Consider a real vector space $T$ of dimension $p+q$ with a non-degenerate symmetric bilinear form, $B:T\times T\to\mathbb{R}$, with signature $(p,q)$. Define the cone $$ C=\{(x_1,\dots,x_p,x_{p+1},\dots,x_{p+q})\in T\setminus\{0\}: x_1^2+\cdots+x_p^2-x_{p+1}^2-\cdots-x_{p+q}^2=0\}, $$ which is nothing else than the set of isotropic vectors w.r.t. the bilinear form.
I know that if $p=0$ or $q=0$ the cone is empty, so we are considering the cases where $\min\{p,q\}\geq 1$. I also know that this is false for $p=q=1$, while the action of $O(1,1)$ is transitive: an explicit computation of $SO(1,1)$ and $C$ easily proves it.
But this must be true for $\min\{p,q\}\geq 1$ and $\max\{p,q\}>1$.
Given two vectors $v,w\in C$ I think the proof should be divided in three different cases:
$v$ and $w$ are linearly dependent: In this case we can find a two dimensional subspace where the bilinear form has signature $(1,1)$ and choose a basis for which $v=(1,1,0\dots,0)$. In this case we can find an element in $SO(1,1)$ that contracts or expands $v$ to $w$ (even if there is a change of sign).
$v$ and $w$ are linearly dependent and $B(v,w)=0$. In this case we can find a vector $u\in C$ such that $B(v,u)\neq 0$ and $B(w,u)\neq 0$. Then there are two transformations in $O(1,1)\setminus SO(1,1)$ that take $v$ to $u$ and $u$ to $w$, respectively.
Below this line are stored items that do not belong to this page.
Lemma subscribed_app (a b : list action) :
  subscribed (a ++ b)%list = (subscribed a ++ subscribed b)%list.
Proof.
  induction a as [|x a IH]; simpl; [reflexivity|].
  destruct x; simpl; now rewrite ?IH.
Qed.

Lemma reconnects_app (a b : list action) :
  reconnects (a ++ b)%list = (reconnects a + reconnects b)%nat.
Proof.
  induction a as [|x a IH]; simpl; [reflexivity|].
  destruct x; simpl; now rewrite ?IH.
Qed.

Lemma connects_app (a b : list action) :
  connects (a ++ b)%list = (connects a + connects b)%nat.
Proof.
  induction a as [|x a IH]; simpl; [reflexivity|].
  destruct x; simpl; now rewrite ?IH.
Qed.

Lemma disconnects_app (a b : list action) :
  disconnects (a ++ b)%list = (disconnects a + disconnects b)%nat.
Proof.
  induction a as [|x a IH]; simpl; [reflexivity|].
  destruct x; simpl; now rewrite ?IH.
Qed.

Lemma slept_app (a b : list action) : slept (a ++ b)%list = slept a + slept b.
Proof.
  induction a as [|x a IH]; simpl; [reflexivity|].
  destruct x; simpl; rewrite ?IH; lia.
Qed.

(** The effects of the startup check contain no call of the broker client
    and no pause. *)
Lemma startup_quiet (t : trace) :
  connects (map Startup t) = O
  /\ disconnects (map Startup t) = O
  /\ slept (map Startup t) = 0.
Proof. induction t as [|ev t IH]; simpl; [repeat split|exact IH]. Qed.
(** The visual that a toggle returns, from the heap it leaves. *)
Lemma toggleHierarchyValue_run fuel a category levels vis h' :
  hierarchyLevels category = Some levels →
  toggleHierarchyHeap fuel a (Some levels) (heap vis) = Ok h' →
  toggleHierarchyValue fuel a category vis
  = Ok (mkVisual h' (filterCategories vis)
          (hostCalls vis ++
             [applySelection
                (selectedInLevels h' levels ++
                 flat_map (λ cat,
                     if bool_decide (name cat ≠ name category)
                     then selectedIds h' (values cat) else [])
                   (filterCategories vis))])).
Proof.
  intros Hl Run. unfold toggleHierarchyValue. by rewrite Hl, Run.
Qed.

(** Nothing outside the hierarchy is the toggled node, below it, or on
    the chain above it. *)
Lemma outside_untouched h levels L a fuel x :
  wfHierarchy h levels = true → a ∈ levelValues levels L →
  x ∉ mjoin (hl_values <$> levels) →
  x ≠ a ∧ ¬ descendant h a x ∧ x ∉ ancestorChain fuel h levels a.
Proof.
  intros wf Ha Hx. split_and!.
  - intros ->. by eapply Hx, levelValues_mjoin.
  - intros D. destruct (wf_descendant_level h levels wf a x D L Ha)
      as (j & _ & Hj).
    by eapply Hx, levelValues_mjoin.
  - intros Hc.
    destruct (descending_level levels L _ x
                (ancestorChain_descending h levels fuel L a wf Ha) Hc)
      as (j & _ & Hj).
    by eapply Hx, levelValues_mjoin.
Qed.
Taking the determinant of their composition shows it is in $SO(1,1)$.
$v$ and $w$ are linearly independent and B$(v,w)\neq 0$. This is where I'm stuck.
I tried showing it for $SO(2,1)$ and $SO(1,2)$ explicitely, but calculating the explicit matrix form of their elements is quite cumbersome. Any other proof or idea is welcome.
I would also appreciate if someone could tell me if what I've done is correct.